Under development!
I'm still thinking over improvements to fluxnetes, fluence, and related projects, and this is the direction I'm currently taking. I've been thinking of a design where Flux works as a controller, as follows:
- The controller has an admission webhook that intercepts jobs and pods being submit. For jobs, they are suspended. For all other abstractions, scheduling gates are used.
- The jobs are wrapped as
FluxJob
and parsed into Flux Job specs and passed to a part of the controller, the Flux Queue. - The Flux Queue, which runs in a loop, moves through the queue and interacts with a Fluxion service to schedule work.
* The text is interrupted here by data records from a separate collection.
(** X8. [register_base_uri] of a string that no base URI of the session has
    for its name adds one row of that name, under an id that no row had,
    after the rows that were there, and commits; the name is registered
    afterwards, and so is every name that was; users, datasets, permissions
    and documents are what they were.  For a name that a base URI of the
    session has, the unique key refuses the row: the call raises
    [IntegrityError], the session is rolled back to the committed store,
    and documents and dicts are what they were. *)
Theorem register_base_uri_registers (w : world) (s : string) :
  (find_base_uri (w_sql w) (VStr s) = None →
   ∃ w' row,
     register_base_uri (VStr s) w = (Ok (), w')
     ∧ base_uris (w_sql w') = base_uris (w_sql w) ++ [row]
     ∧ BaseURI_base_uri row = s
     ∧ (BaseURI_id row ∉ BaseURI_id <$> base_uris (w_sql w))
     ∧ base_uri_exists (VStr s) w' = (Ok true, w')
     ∧ (∃ found, get_base_uri_obj (VStr s) w' = (Ok found, w')
                 ∧ BaseURI_base_uri found = s)
     ∧ (∀ b, base_uri_exists b w = (Ok true, w) →
             base_uri_exists b w' = (Ok true, w'))
     ∧ w_committed w' = w_sql w'
     ∧ users (w_sql w') = users (w_sql w)
     ∧ datasets (w_sql w') = datasets (w_sql w)
     ∧ search_permissions (w_sql w') = search_permissions (w_sql w)
     ∧ register_permissions (w_sql w') = register_permissions (w_sql w)
     ∧ w_mongo w' = w_mongo w ∧ w_heap w' = w_heap w)
  ∧ (is_Some (find_base_uri (w_sql w) (VStr s)) →
     register_base_uri (VStr s) w
     = (Raise IntegrityError,
        mkWorld (w_committed w) (w_committed w) (w_mongo w) (w_heap w))).
Proof.
  split; [|apply register_base_uri_again].
  intros Hfree.
  eexists _, _. split; [by apply register_base_uri_run|].
  cbn [w_sql w_committed w_mongo w_heap base_uris users datasets
         search_permissions register_permissions BaseURI_base_uri BaseURI_id].
  split_and!; try done.
  - cbn [BaseURI_id]. intros Hin%next_id_fresh. lia.
  - rewrite base_uri_exists_run. unfold find_base_uri. cbn [w_sql base_uris].
    edestruct (head_filter_app_Some (λ b, VStr (BaseURI_base_uri b) = VStr s))
      as (y & -> & _); [|by rewrite bool_decide_eq_true_2 by by eexists].
    done.
  - rewrite get_base_uri_obj_run. unfold find_base_uri. cbn [w_sql base_uris].
    edestruct (head_filter_app_Some (λ b, VStr (BaseURI_base_uri b) = VStr s))
      as (y & -> & Hy & _); [done|].
    exists y. split; [done|]. congruence.
  - intros b. rewrite !base_uri_exists_run. unfold find_base_uri. cbn [w_sql base_uris].
    intros [= [row Hrow]%bool_decide_eq_true].
    rewrite bool_decide_eq_true_2; [done|].
    rewrite filter_app. destruct (filter _ (base_uris (w_sql w))); [done|].
    by eexists.
Qed.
- When a job is scheduled, it is unsuspended and/or targeted for the fluxqueue custom scheduler plugin that will assign exactly to the nodes it has been intended for.
- We will need an equivalent cleanup process to receive when pods are done, and tell fluxion and update the queue. Likely those will be done in the same operation.
This project comes out of fluxqueue, which was similar in design, but did the implementation entirely inside of Kubernetes. fluxqueue was a combination of Kubernetes and Fluence, both of which use the HPC-grade pod scheduling Fluxion scheduler to schedule pod groups to nodes. For our queue, we use river backed by a Postgres database. The database is deployed alongside fluence and could be customized to use an operator instead.
Important This is an experiment, and is under development. I will change this design a million times - it's how I tend to learn and work. I'll share updates when there is something to share. It deploys but does not work yet! See the docs for some detail on design choices.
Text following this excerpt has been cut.